YOUR OBJECTIVE | Every line in the data below from the one containing "intros (n' &" down to the one containing "Definition usages_below (x", both included, must be retyped exactly; no other line is to appear.

Excerpts from a dataset
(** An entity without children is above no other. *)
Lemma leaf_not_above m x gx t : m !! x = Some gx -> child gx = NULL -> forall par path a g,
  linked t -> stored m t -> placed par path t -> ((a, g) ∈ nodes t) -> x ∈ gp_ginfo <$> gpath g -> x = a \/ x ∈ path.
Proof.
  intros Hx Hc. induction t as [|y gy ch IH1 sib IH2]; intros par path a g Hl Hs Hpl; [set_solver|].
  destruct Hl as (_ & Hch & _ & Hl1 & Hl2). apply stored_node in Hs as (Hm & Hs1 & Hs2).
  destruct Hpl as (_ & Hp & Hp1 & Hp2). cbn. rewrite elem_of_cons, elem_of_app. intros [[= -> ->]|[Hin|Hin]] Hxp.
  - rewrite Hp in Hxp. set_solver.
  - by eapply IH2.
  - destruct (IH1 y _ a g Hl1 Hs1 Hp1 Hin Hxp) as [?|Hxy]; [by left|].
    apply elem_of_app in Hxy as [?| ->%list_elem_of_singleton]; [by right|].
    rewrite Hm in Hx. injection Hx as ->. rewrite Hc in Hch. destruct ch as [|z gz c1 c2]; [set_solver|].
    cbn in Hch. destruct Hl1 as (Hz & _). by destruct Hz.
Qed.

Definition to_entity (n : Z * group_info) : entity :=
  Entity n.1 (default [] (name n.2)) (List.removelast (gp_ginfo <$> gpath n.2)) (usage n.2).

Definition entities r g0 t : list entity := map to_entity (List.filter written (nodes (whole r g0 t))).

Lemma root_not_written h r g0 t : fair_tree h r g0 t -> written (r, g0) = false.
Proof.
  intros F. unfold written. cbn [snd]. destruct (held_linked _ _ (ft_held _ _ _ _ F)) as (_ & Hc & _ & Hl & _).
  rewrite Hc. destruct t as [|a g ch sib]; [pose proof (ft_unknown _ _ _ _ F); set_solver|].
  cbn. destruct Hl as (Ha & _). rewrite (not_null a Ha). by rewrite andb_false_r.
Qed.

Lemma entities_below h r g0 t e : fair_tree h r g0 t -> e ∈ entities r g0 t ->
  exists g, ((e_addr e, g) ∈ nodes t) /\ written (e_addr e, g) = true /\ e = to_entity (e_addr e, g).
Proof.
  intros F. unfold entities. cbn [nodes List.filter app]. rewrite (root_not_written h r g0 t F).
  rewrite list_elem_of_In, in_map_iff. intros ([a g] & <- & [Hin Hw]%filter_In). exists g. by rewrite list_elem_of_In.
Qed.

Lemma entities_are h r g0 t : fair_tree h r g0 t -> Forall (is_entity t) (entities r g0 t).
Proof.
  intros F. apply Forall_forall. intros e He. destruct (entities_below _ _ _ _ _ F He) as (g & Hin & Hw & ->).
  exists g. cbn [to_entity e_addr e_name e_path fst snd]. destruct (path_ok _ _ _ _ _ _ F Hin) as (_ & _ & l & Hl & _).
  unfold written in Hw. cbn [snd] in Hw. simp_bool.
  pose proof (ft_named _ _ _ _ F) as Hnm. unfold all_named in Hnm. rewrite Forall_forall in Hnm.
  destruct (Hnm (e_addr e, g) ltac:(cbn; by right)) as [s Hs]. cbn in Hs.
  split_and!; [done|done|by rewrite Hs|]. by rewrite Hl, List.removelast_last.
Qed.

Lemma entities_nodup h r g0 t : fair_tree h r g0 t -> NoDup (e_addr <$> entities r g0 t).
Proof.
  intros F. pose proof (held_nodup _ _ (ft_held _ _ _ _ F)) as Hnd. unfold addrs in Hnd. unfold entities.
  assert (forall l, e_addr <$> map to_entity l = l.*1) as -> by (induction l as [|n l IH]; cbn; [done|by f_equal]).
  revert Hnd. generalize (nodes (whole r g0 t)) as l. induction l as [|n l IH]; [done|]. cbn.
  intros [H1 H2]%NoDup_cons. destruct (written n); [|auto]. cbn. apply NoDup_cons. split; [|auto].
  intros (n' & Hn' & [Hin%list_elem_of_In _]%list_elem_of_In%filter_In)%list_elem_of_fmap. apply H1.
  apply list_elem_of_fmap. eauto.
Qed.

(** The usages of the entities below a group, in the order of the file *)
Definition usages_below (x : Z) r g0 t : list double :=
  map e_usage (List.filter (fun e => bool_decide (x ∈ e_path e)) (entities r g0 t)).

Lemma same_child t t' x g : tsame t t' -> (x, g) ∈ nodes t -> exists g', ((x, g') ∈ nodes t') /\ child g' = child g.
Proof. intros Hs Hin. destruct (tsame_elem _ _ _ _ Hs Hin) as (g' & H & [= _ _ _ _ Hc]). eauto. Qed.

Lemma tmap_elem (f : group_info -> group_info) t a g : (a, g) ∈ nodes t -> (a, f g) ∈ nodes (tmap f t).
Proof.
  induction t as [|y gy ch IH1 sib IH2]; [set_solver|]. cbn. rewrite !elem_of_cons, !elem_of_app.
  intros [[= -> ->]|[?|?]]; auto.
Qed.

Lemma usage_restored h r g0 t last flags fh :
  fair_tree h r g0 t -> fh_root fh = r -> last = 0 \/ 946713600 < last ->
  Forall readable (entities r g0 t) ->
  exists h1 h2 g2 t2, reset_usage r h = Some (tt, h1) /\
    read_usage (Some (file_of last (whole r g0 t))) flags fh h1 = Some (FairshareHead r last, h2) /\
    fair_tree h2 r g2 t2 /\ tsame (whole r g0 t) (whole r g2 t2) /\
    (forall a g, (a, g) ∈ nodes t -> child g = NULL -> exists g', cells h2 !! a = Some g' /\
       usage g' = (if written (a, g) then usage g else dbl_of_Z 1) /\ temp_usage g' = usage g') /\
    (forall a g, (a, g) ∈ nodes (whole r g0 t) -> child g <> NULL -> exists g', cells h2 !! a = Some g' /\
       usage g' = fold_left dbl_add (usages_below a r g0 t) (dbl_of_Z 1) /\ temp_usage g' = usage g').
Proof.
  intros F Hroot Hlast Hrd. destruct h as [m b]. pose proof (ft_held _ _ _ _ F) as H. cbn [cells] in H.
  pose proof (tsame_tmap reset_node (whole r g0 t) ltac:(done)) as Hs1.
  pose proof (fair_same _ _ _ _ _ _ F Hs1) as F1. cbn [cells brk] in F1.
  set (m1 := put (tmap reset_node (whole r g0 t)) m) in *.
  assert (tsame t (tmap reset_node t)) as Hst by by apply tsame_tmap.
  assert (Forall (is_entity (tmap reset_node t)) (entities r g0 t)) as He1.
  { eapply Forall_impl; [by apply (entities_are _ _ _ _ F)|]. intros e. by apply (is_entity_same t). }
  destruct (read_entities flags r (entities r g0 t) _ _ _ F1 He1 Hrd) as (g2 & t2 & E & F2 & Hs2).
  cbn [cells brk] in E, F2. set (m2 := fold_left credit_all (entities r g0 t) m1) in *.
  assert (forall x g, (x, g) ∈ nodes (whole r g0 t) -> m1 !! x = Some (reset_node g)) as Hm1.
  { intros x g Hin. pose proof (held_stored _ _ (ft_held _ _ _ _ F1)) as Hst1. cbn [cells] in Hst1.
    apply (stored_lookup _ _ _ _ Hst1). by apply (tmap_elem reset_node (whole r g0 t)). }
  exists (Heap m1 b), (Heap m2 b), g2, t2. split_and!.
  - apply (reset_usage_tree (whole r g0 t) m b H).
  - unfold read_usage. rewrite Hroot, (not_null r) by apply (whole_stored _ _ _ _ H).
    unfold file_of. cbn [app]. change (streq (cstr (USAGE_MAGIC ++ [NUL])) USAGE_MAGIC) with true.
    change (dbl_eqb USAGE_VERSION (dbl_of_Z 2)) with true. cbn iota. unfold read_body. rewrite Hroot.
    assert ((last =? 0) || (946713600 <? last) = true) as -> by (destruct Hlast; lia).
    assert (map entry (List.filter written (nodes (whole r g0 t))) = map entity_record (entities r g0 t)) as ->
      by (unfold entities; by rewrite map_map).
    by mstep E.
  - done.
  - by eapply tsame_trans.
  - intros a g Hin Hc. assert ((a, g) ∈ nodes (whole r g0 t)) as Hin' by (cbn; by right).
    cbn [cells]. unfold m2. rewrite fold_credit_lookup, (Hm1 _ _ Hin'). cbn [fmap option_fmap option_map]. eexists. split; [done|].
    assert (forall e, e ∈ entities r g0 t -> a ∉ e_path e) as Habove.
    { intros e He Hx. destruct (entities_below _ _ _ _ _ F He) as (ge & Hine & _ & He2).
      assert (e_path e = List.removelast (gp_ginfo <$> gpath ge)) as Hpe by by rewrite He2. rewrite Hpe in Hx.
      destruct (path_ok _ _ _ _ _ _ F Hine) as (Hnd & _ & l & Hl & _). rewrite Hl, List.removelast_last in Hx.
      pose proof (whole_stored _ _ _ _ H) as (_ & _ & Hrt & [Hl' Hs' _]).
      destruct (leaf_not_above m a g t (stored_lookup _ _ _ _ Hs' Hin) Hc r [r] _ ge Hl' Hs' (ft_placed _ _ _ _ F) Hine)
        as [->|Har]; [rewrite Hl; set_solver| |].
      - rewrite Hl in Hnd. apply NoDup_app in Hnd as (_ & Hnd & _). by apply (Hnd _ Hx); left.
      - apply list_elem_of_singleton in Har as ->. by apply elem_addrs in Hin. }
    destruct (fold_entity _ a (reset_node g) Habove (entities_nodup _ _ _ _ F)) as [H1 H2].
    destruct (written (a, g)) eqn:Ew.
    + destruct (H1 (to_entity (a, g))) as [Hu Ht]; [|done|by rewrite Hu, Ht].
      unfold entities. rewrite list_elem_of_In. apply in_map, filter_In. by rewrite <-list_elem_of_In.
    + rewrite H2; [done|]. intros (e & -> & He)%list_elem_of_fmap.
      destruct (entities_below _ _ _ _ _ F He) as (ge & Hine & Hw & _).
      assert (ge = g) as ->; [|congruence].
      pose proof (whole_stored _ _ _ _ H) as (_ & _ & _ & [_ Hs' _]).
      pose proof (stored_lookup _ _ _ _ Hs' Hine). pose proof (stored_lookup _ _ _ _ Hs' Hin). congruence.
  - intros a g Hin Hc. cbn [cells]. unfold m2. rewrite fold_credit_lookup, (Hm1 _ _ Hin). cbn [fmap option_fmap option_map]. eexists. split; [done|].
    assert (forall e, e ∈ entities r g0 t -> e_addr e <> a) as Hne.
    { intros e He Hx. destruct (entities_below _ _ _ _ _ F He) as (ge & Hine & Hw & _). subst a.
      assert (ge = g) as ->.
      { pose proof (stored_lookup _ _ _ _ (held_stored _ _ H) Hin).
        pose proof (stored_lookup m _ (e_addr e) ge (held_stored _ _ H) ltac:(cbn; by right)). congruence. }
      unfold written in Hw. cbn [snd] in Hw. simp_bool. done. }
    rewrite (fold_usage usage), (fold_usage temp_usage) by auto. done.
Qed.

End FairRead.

REPLY |
  intros (n' & Hn' & [Hin%list_elem_of_In _]%list_elem_of_In%filter_In)%list_elem_of_fmap. apply H1.
  apply list_elem_of_fmap. eauto.
Qed.

(** The usages of the entities below a group, in the order of the file *)
Definition usages_below (x : Z) r g0 t : list double :=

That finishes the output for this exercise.